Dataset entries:
(** The validator, one check after the other. *)
Lemma get_email_from_token_Jws alg claims sig sk w :
  result (get_email_from_token sign settings (Jws alg claims sig) sk) w
  = if bool_decide (alg ∈ [JWT_ALGORITHM settings]) then
      match jwt_refusal w alg (SECRET_KEY settings) with
      | Some _ => Raise could_not_validate
      | None =>
          if bool_decide (sig = sign alg (SECRET_KEY settings) claims) then
            match Jwt.validate_claims claims (JWT_AUDIENCE settings)
                    (Z.of_N (clock w (reads w))) with
            | Raise e =>
                if handled e then Raise could_not_validate else Raise e
            | Return _ =>
                match models.JWTPayload_init claims with
                | Return p => Return (models.sub p)
                | Raise e =>
                    if handled e then Raise could_not_validate else Raise e
                end
            end
          else Raise could_not_validate
      end
    else Raise could_not_validate.
Proof.
  unfold get_email_from_token, result, try_except, Jwt.decode.
  unfold mbind, M_bind, bind, lift, throw, mret, M_ret, ret, tick,
    Jwt.refusal.
  case_bool_decide; [| reflexivity].
  destruct (jwt_refusal w alg _) as [[e k]|]; [reflexivity |].
  case_bool_decide; [| reflexivity].
  cbn. destruct (Jwt.validate_claims _ _ _) as [[]|e]; cbn.
  - destruct (models.JWTPayload_init claims) as [p|e]; cbn; [done |].
    by destruct (handled e).
  - by destruct (handled e).
Qed.

Lemma get_email_from_token_raises_uniform token sk w e :
  result (get_email_from_token sign settings token sk) w = Raise e →
  e = could_not_validate.
Proof.
  destruct token as [raw|alg claims sig].
  - rewrite get_email_from_token_Malformed. congruence.
  - rewrite get_email_from_token_Jws.
    case_bool_decide; [| congruence].
    destruct (jwt_refusal w alg _); [congruence |].
    case_bool_decide; [| congruence].
    destruct (Jwt.validate_claims _ _ _) as [[]|e'] eqn:Hv.
    + destruct (models.JWTPayload_init claims) as [p|e'] eqn:Hp; [done |].
      apply JWTPayload_init_handled in Hp as ->. cbn. congruence.
    + apply validate_claims_handled in Hv as ->. congruence.
Qed.
Lemma add_target_lables_fresh_witness :
  add_target_lables example_dataset = Ok example_dataset_labelled
  /\ exists y : Series,
      ds_y example_dataset_labelled = Some y /\
      s_index y = df_index example_complete /\
      length (s_values y) = length (df_index example_complete) /\
      Forall is_target (s_values y) /\
      In (Fin 0) (s_values y) /\
      In (Fin 1) (s_values y) /\
      ds_df example_dataset_labelled = ds_df example_dataset /\
      ds_groups example_dataset_labelled = ds_groups example_dataset /\
      ds_mat example_dataset_labelled = ds_mat example_dataset.
Proof.
  split; [reflexivity |].
  apply (add_target_lables_fresh
           example_dataset example_dataset_labelled example_complete);
    reflexivity.
Defined.

Lemma unique_incl (l : list (option string)) (x : option string) :
  In x (unique l) -> In x l.
Proof.
  induction l as [| a l IH]; simpl; [auto |].
  intros [-> | H]; [left; reflexivity |].
  apply filter_In in H as [H _]; right; apply IH; exact H.
Qed.

Lemma label_eqb_eq (a b : option string) : label_eqb a b = true -> a = b.
Proof.
  destruct a as [x |], b as [z |]; simpl; try discriminate; [| reflexivity].
  intros H; apply String.eqb_eq in H; congruence.
Qed.

Lemma group_of_In (g : GroupTable) (s : string) (l : option string) :
  group_of g s = Ok l -> In l (g_Group g).
Proof.
  unfold group_of.
  destruct (filter _ (combine (g_index g) (g_Group g))) as [| [k l0] [| p r]] eqn:E;
    try discriminate.
  intros H; injection H as <-.
  assert (Hin : In (k, l0) (filter (fun p => String.eqb (fst p) s)
                                   (combine (g_index g) (g_Group g))))
    by (rewrite E; left; reflexivity).
  apply filter_In in Hin as [Hin _].
  eapply in_combine_r; exact Hin.
Qed.

(** The labels given to the samples are cells of the group table. *)
Lemma assigned_labels_from_table (g : GroupTable) (both : list string)
      (labels : list (option string)) (s name : string) :
  mapM (group_of g) both = Ok labels ->
  match filter (fun p => String.eqb (fst p) s) (combine both labels) with
  | (_, l) :: _ => l
  | [] => None
  end = Some name ->
  In (Some name) (g_Group g).
Proof.
  intros HM H.
  destruct (filter _ (combine both labels)) as [| [k l] r] eqn:E; [discriminate |].
  subst l.
  assert (Hin : In (k, Some name) (filter (fun p => String.eqb (fst p) s)
                                          (combine both labels)))
    by (rewrite E; left; reflexivity).
  apply filter_In in Hin as [Hin _].
  apply mapM_Ok_Forall2 in HM.
  clear E; revert Hin; induction HM as [| k0 l0 both labels H0 _ IH]; simpl;
    [contradiction |].
  intros [Heq | Hin]; [| apply IH; exact Hin].
  injection Heq as -> ->; eapply group_of_In; exact H0.
Qed.

(** X13. On a dataset that has no targets yet, the target assignment ends in
    an exception whenever the group table lacks one of the two groups case
    and control: nothing is assigned when only one of them is there. *)
Theorem add_target_lables_needs_both_groups :
  forall (self : Dataset) (groups : GroupTable),
    ds_groups self = Some groups ->
    ds_y self = None ->
    ~ In (Some "case") (g_Group groups) \/ ~ In (Some "control") (g_Group groups) ->
    exists e : exn, add_target_lables self = Raise e.
Proof.
  intros self groups Hg Hy Hmiss; unfold add_target_lables.
  destruct (ds_df self) as [df |]; cbn [attr bind]; [| eauto].
  rewrite Hg; cbn [attr bind].
  destruct (mapM (group_of groups) _) as [ls |] eqn:HM; cbn [bind]; [| eauto].
  match goal with
  | |- context [unique (map ?f (df_index df))] =>
      set (orig := map f (df_index df))
  end.
  assert (N : forall name, label_in name (unique orig) = true ->
                           In (Some name) (g_Group groups)).
  { intros name H; unfold label_in in H.
    apply existsb_exists in H as (x & Hx & E).
    apply label_eqb_eq in E; subst x.
    apply unique_incl in Hx; unfold orig in Hx.
    apply in_map_iff in Hx as (s & Hs & _).
    eapply assigned_labels_from_table; eassumption. }
  destruct (label_in "case" (unique orig)) eqn:Ec;
    [destruct (label_in "control" (unique orig)) eqn:Eo |]; simpl.
  - exfalso; destruct Hmiss as [H | H]; apply H; apply N; assumption.
  - rewrite Hy; simpl; eauto.
  - rewrite Hy; simpl; eauto.
Qed.

Lemma add_target_lables_needs_both_groups_witness :
  exists e : exn,
    add_target_lables
      (mkDataset None
                 (Some (mkGroups ["s1"; "s2"; "s3"]
                                 [Some "case"; Some "case"; Some "other"]))
                 (Some example_complete) None None)
    = Raise e.
Proof.
  apply (add_target_lables_needs_both_groups
           (mkDataset None
                      (Some (mkGroups ["s1"; "s2"; "s3"]
                                      [Some "case"; Some "case"; Some "other"]))
                      (Some example_complete) None None)
           (mkGroups ["s1"; "s2"; "s3"]
                     [Some "case"; Some "case"; Some "other"])).
  - reflexivity.
  - reflexivity.
  - right; simpl; intuition discriminate.
Defined.

(** ** Fill values of observed columns *)

Lemma dropnan_finite (l : list float) :
  forallb not_inf l = true -> forallb is_finite (dropnan l) = true.
Proof.
  unfold dropnan; induction l as [| x l IH]; simpl; [reflexivity |].
  intros H; apply andb_true_iff in H as [Hx Hl].
  destruct x; simpl in *; try discriminate; auto.
Qed.

Lemma dropnan_nonempty (l : list float) :
  forallb isnan l = false -> dropnan l <> [].
Proof.
  unfold dropnan; induction l as [| x l IH]; simpl; [discriminate |].
  destruct (isnan x); simpl; [exact IH | discriminate].
Qed.

Lemma dropnan_all_nan (l : list float) :
  forallb isnan l = true -> dropnan l = [].
Proof.
  unfold dropnan; induction l as [| x l IH]; simpl; [reflexivity |].
  destruct (isnan x); simpl; [exact IH | discriminate].
Qed.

◆ Exercise details ◆
Show all lines above holding the word "control".

◆ Task result ◆
    and control: nothing is assigned when only one of them is there. *)
    ~ In (Some "case") (g_Group groups) \/ ~ In (Some "control") (g_Group groups) ->
    [destruct (label_in "control" (unique orig)) eqn:Eo |]; simpl.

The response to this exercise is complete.